For example, a crowd usually occupies a 2D space rather than being aligned along a straight line. Thus, if the spatial extent is only specified in one dimension it would be quite unnatural if the stereo width of the crowd spatially-heterogeneous audio element would be noticeably narrowed when the user moves around the crowd. Also, the spatial and temporal information coming from a crowd is typically random and not very orientation-specific, and thus a single stereo recording of the crowd may be perfectly suitable for representing it at any relative user angle. Therefore, the metadata for the crowd spatially-heterogeneous audio element may include information indicating that the modification of the stereo width of the crowd spatially-heterogeneous audio element should be disabled even if there is a change in the relative position of the listener of the crowd spatially-heterogeneous audio element. Alternatively or additionally, the metadata may also include information indicating that a specific modification of the stereo width should be applied in case there is a change in the relative position of the listener. The aforementioned information may also be included in the metadata of spatially-heterogeneous audio elements that represent merely a perceivable section of a huge real-life element such as a highway, sea, and a river.
In other embodiments of this disclosure, the metadata of particular types of spatially-heterogeneous audio elements may contain position-dependent, direction-dependent, or distance-dependent information specifying spatial extent of the spatially-heterogeneous audio element. For example, for a spatially-heterogeneous audio element representing the sound of a crowd, the metadata of the spatially-heterogeneous audio element may comprise information specifying a first particular spatial width of the spatially-heterogeneous audio element when the listener of the spatially-heterogeneous audio element is located at a first reference point and a second particular spatial width of the spatially-heterogeneous audio element when the listener of the spatially-heterogeneous audio element is located at a second reference point different from the first reference point. In this way, spatially-heterogeneous audio elements without observation angle-specific auditory events but with observation angle-specific widths can be efficiently represented.
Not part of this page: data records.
(** ** The win scan *)

Lemma line_winner_Some b l m : line_winner b l = Some m ↔ line_complete b l m.
Proof.
  destruct l as [[x y] z]. unfold line_winner, line_complete; simpl.
  rewrite <- !get_JMarker.
  destruct (get b x) as [| |v] eqn:Hx; simpl;
    try (split; [discriminate|intros [? _]; discriminate]).
  destruct (strict_eq (JMarker v) (get b y)) eqn:Hy; simpl.
  - apply strict_eq_true in Hy. rewrite <- Hy.
    destruct (strict_eq (JMarker v) (get b z)) eqn:Hz.
    + apply strict_eq_true in Hz. rewrite <- Hz. split.
      * intros [= ->]. done.
      * intros ([= ->] & _). done.
    + split; [discriminate|]. intros ([= ->] & _ & Hc).
      rewrite Hc in Hz. unfold strict_eq in Hz.
      by rewrite bool_decide_eq_false in Hz.
  - split; [discriminate|]. intros ([= ->] & Hc & _).
    rewrite Hc in Hy. unfold strict_eq in Hy.
    by rewrite bool_decide_eq_false in Hy.
Qed.

Lemma line_winner_None b l : line_winner b l = None ↔ ∀ m, ¬ line_complete b l m.
Proof.
  split.
  - intros Hn m Hc%line_winner_Some. congruence.
  - intros Hn. destruct (line_winner b l) as [m|] eqn:Hl; [|done].
    apply line_winner_Some in Hl. by destruct (Hn m).
Qed.

(** The loop returns at the first line that passes the test. *)
Lemma scan_lines_Some b ls r :
  scan_lines b ls = Some r →
  ∃ k, ls !! k = Some (res_line r)
       ∧ line_winner b (res_line r) = Some (res_winner r)
       ∧ ∀ j l, j < k → ls !! j = Some l → line_winner b l = None.
Proof.
  induction ls as [|l0 rest IH]; simpl; [discriminate|].
  destruct (line_winner b l0) as [v|] eqn:H0.
  - intros [= <-]. exists 0. simpl. split; [done|]. split; [done|]. lia.
  - intros (k & Hk & Hw & Hfirst)%IH. exists (S k). split; [done|].
    split; [done|]. intros [|j] l Hj; simpl.
    + by intros [= <-].
    + apply Hfirst. lia.
Qed.

Lemma scan_lines_None b ls :
  scan_lines b ls = None ↔ ∀ l, l ∈ ls → line_winner b l = None.
Proof.
  induction ls as [|l0 rest IH]; simpl.
  - split; [|done]. intros _ l Hl. by apply elem_of_nil in Hl.
  - destruct (line_winner b l0) as [v|] eqn:H0.
    + split; [discriminate|]. intros Hall.
      rewrite Hall in H0 by apply list_elem_of_here. discriminate.
    + rewrite IH. split.
      * intros Hall l [->|Hl]%elem_of_cons; auto.
      * intros Hall l Hl. apply Hall. by apply list_elem_of_further.
Qed.

Lemma checkWinner_None s :
  checkWinner s = None ↔ ¬ winning_line_exists (board s).
Proof.
  unfold checkWinner. rewrite scan_lines_None. split.
  - intros Hall (l & m & Hl & Hc). apply line_winner_Some in Hc.
    rewrite Hall in Hc by done. discriminate.
  - intros Hn l Hl. apply line_winner_None. intros m Hc.
    apply Hn. by exists l, m.
Qed.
Even though the embodiments of this disclosure described in the preceding paragraphs are explained using spatially-heterogeneous audio elements that have spatially-heterogeneous characteristics along one or two dimensions, the embodiments of this disclosure are equally applicable to spatially-heterogeneous audio elements that have spatially-heterogeneous characteristics along more than two dimensions by adding corresponding stereo signals and metadata for the additional dimensions. In other words, the embodiments of this disclosure are applicable to a spatially-heterogeneous audio elements that are represented by a multi-channel stereophonic signal. i.e. a multi-channel signal that uses stereophonic panning techniques (so the whole spectrum including stereo, 5.1, 7.x, 22.2, VBAP, etc.). Additionally or alternatively, the spatially-heterogeneous audio elements may be represented in a first-order ambisonics B-format representation.
In further embodiments of this disclosure, the stereophonic signals representing a spatially-heterogeneous audio element are encoded such that redundancy in the signals is exploited by, for example, using joint-stereo coding techniques. This feature provides a further advantage compared to encoding the spatially-heterogeneous audio element as a cluster of multiple individual objects.
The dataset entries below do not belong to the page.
(** * Proxy-Network-Server: the per-connection pipeline of [proxy/handler.go]

    A shallow embedding of the request parser, the host resolver, the
    blocklist matcher and the two forwarding modes, with the properties
    the specification states about them.

    Go strings are byte strings; they are [string] here (one [ascii] per
    byte).  The functions of Go's standard library that the handler calls
    ([strings], [net], [net/url], [bufio], [fmt]) are embedded next to the
    handler's own functions, under their Go names.  [strings.ToLower],
    [strings.ToUpper], [strings.Fields] and [strings.TrimSpace] follow
    Go's ASCII path: on a string with a byte of 0x80 or above Go applies
    Unicode case and space tables, which this development leaves out. *)

From Stdlib Require Import Ascii String List Arith Lia Bool.
From stdpp Require Import base gmap strings list pretty.

Local Open Scope string_scope.
Local Open Scope list_scope.

#[local] Arguments String.append !_ _ / : simpl nomatch.

(** ** Bytes and strings *)

Module Str.

Definition byte_eqb (a b : ascii) : bool := Ascii.eqb a b.

Definition code (c : ascii) : nat := nat_of_ascii c.

(** [lo <= c && c <= hi] on bytes. *)
Definition between (lo hi c : ascii) : bool :=
  (code lo <=? code c)%nat && (code c <=? code hi)%nat.

(** [s[n:]]. *)
Fixpoint drop (n : nat) (s : string) : string :=
  match n, s with
  | 0, _ => s
  | S _, EmptyString => EmptyString
  | S n', String _ s' => drop n' s'
  end.

(** [s[:n]]. *)
Fixpoint take (n : nat) (s : string) : string :=
  match n, s with
  | 0, _ => EmptyString
  | S _, EmptyString => EmptyString
  | S n', String c s' => String c (take n' s')
  end.

(** [s[i:j]]. *)
Definition slice (i j : nat) (s : string) : string := take (j - i) (drop i s).

(** [s[0]], when [s] is not empty. *)
Definition head (s : string) : option ascii :=
  match s with EmptyString => None | String c _ => Some c end.

(** [strings.IndexByte]: the position of the first [c] in [s]. *)
Fixpoint IndexByte (s : string) (c : ascii) : option nat :=
  match s with
  | EmptyString => None
  | String x s' =>
      if byte_eqb x c then Some 0
      else match IndexByte s' c with Some i => Some (S i) | None => None end
  end.

(** [strings.LastIndexByte]: the position of the last [c] in [s]. *)
Fixpoint LastIndexByte (s : string) (c : ascii) : option nat :=
  match s with
  | EmptyString => None
  | String x s' =>
      match LastIndexByte s' c with
      | Some i => Some (S i)
      | None => if byte_eqb x c then Some 0 else None
      end
  end.
(** ** C6 *)

(** C6, as the code has it: [fetchLogs] starts one goroutine for every
    instance of the fleet, in the iteration of its group and with its ID; a
    goroutine that finds the stop signal not yet given sends exactly one
    record, which carries the group name that the goroutine reads from
    [name], and carries the instance ID when it is a success or the failure
    of a command or of a file; a goroutine that finds the stop signal given
    sends nothing. *)
Theorem one_record_per_goroutine (oenv : Orchestrator.Env) (env : Collector.Env)
    (logsDir : string) (s : state) (commandToFileName : gmap string string) :
  (exists new,
     tr (launch oenv logsDir s).2 = tr s ++ new /\
     spawned new ≡ₚ target logsDir <$> membership (Nodes (cfg s))) /\
  (forall name instID pfx iv,
     exists out t,
       goroutine env name instID logsDir pfx iv commandToFileName [] = (Exit out, t) /\
       sends t = option_list out /\
       match out with
       | None => stopc env [] = true
       | Some rec =>
           stopc env [] = false /\ mngName rec = name /\
           ((forall msg, err rec <> Some (ErrExternal msg)) ->
            instanceID rec = instID)
       end).
Proof.
  split.
  - destruct (launch_spec oenv logsDir s) as (new & -> & _ & Hsp). by exists new.
  - intros name instID pfx iv.
    assert (H0 : inv env logsDir pfx Idle []) by done.
    pose proof (goroutine_spec env name instID logsDir pfx iv commandToFileName
                  [] H0 (clean_nil env)) as H.
    unfold wp in H.
    destruct (goroutine env name instID logsDir pfx iv commandToFileName [])
      as [[u|[rec|]] t]; simpl in H; [done | |].
    + destruct H as (Hstop & Hs & Hrec). exists (Some rec), t.
      split; [done |]. split; [by destruct Hs |]. split; [done |].
      destruct Hrec as [Hd|[(e & ->)|(msg & ->)]].
      * by destruct Hd.
      * done.
      * split; [done |]. intros Hne. by destruct (Hne msg).
    + destruct H as [Hstop ->]. by exists None, [EvStopc true].
Qed.

Lemma one_record_per_goroutine_witness :
  exists rec t,
    goroutine (remote false None noENI) "g1" "i-1" "/tmp/logs/r"
      (prefix "i-1" i1) i1 logCmds [] = (Exit (Some rec), t) /\
    sends t = [rec] /\ instanceID rec = "i-1".
Proof.
  destruct (proj2 (one_record_per_goroutine again (remote false None noENI)
                     "/tmp/logs/r" (start true None) logCmds)
              "g1" "i-1" (prefix "i-1" i1) i1)
    as (out & t & Hg & Hs & Hout).
  assert (Hc : exists rec, out = Some rec /\
                 forall msg, err rec <> Some (ErrExternal msg)).
  { vm_compute in Hg. injection Hg as <- <-. by eexists. }
  destruct Hc as (rec & -> & Hne). destruct Hout as (_ & _ & Hid).
  exists rec, t. split; [exact Hg |]. split; [exact Hs | exact (Hid Hne)].
Defined.

(** C6 as the specification states it fails: a goroutine that finds the
    stop signal given produces no record for its instance. *)
Lemma no_record_after_stop :
  sends (goroutine (remote true None healthy) "g1" "i-1" "/tmp/logs/r"
           (prefix "i-1" i1) i1 logCmds []).2 = [].
Proof. by vm_compute. Qed.

(** Where the session cannot be connected the record carries the group
    name, and an empty instance ID. *)
Lemma connect_failure_record :
  (goroutine (remote false (Some "timeout") healthy) "g1" "i-1" "/tmp/logs/r"
     (prefix "i-1" i1) i1 logCmds []).1
  = Exit (Some {| mngName := "g1"; instanceID := ""; paths := [];
                  err := Some (ErrExternal "timeout") |}).
Proof. by vm_compute. Qed.

(** ** C7 *)

(** C7: the record of a goroutine that carries an error carries no path;
    and whenever a call of the goroutine (opening or connecting the session,
    running a command, creating or writing a file) has failed, at whatever
    stage, the goroutine does nothing more than send its record and close
    the file and the session, and the record carries an error, hence no
    path, whatever files were written before. *)
Theorem error_record_has_no_paths (env : Collector.Env)
    (name instID logsDir pfx : string) (iv : Instance)
    (commandToFileName : gmap string string) :
  exists out t,
    goroutine env name instID logsDir pfx iv commandToFileName [] = (Exit out, t) /\
    forall rec, out = Some rec ->
      (is_Some (err rec) -> paths rec = []) /\
      (forall pre e post, t = pre ++ e :: post -> ~ answer_ok env pre e ->
         is_Some (err rec) /\ paths rec = [] /\ Forall closing post).
Proof.
  assert (H0 : inv env logsDir pfx Idle []) by done.
  pose proof (goroutine_spec env name instID logsDir pfx iv commandToFileName
                [] H0 (clean_nil env)) as H.
  unfold wp in H.
  destruct (goroutine env name instID logsDir pfx iv commandToFileName [])
    as [[u|out] t]; simpl in H; [done |].
  exists out, t. split; [done |]. intros rec ->.
  destruct H as (Hstop & Hs & Hrec).
  assert (Hp : is_Some (err rec) -> paths rec = []).
  { destruct Hrec as [Hd|[(e & ->)|(msg & ->)]]; [|done..].
    destruct Hd as [_ _ He _]. rewrite He. by intros [? ?]. }
  split; [done |]. intros pre e post -> Hbad.
  assert (He : is_Some (err rec)).
  { destruct (err rec) as [x|] eqn:Hx; [by eexists |].
    destruct Hbad. by eapply (sent_clean _ _ _ _ _ Hs). }
  split_and!; [done | auto |]. by eapply (sent_abort _ _ _ _ _ Hs).
Qed.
In the embodiments of this disclosure, the spatially-heterogeneous audio elements to be represented are spatially rich but exact positioning of various audio sources within the spatially-heterogeneous audio elements is not critical. However, the embodiments of this disclosure may also be used to represent spatially-heterogeneous audio elements that contain one or more critical audio sources. In such case, the critical audio sources may be represented explicitly as individual objects that are superimposed on the spatially-heterogeneous audio element in the rendering of the spatially-heterogeneous audio element. Examples of such cases are a crowd where one voice or sound is consistently standing out (e.g., someone speaking through a megaphone) or a beach scene with a barking dog.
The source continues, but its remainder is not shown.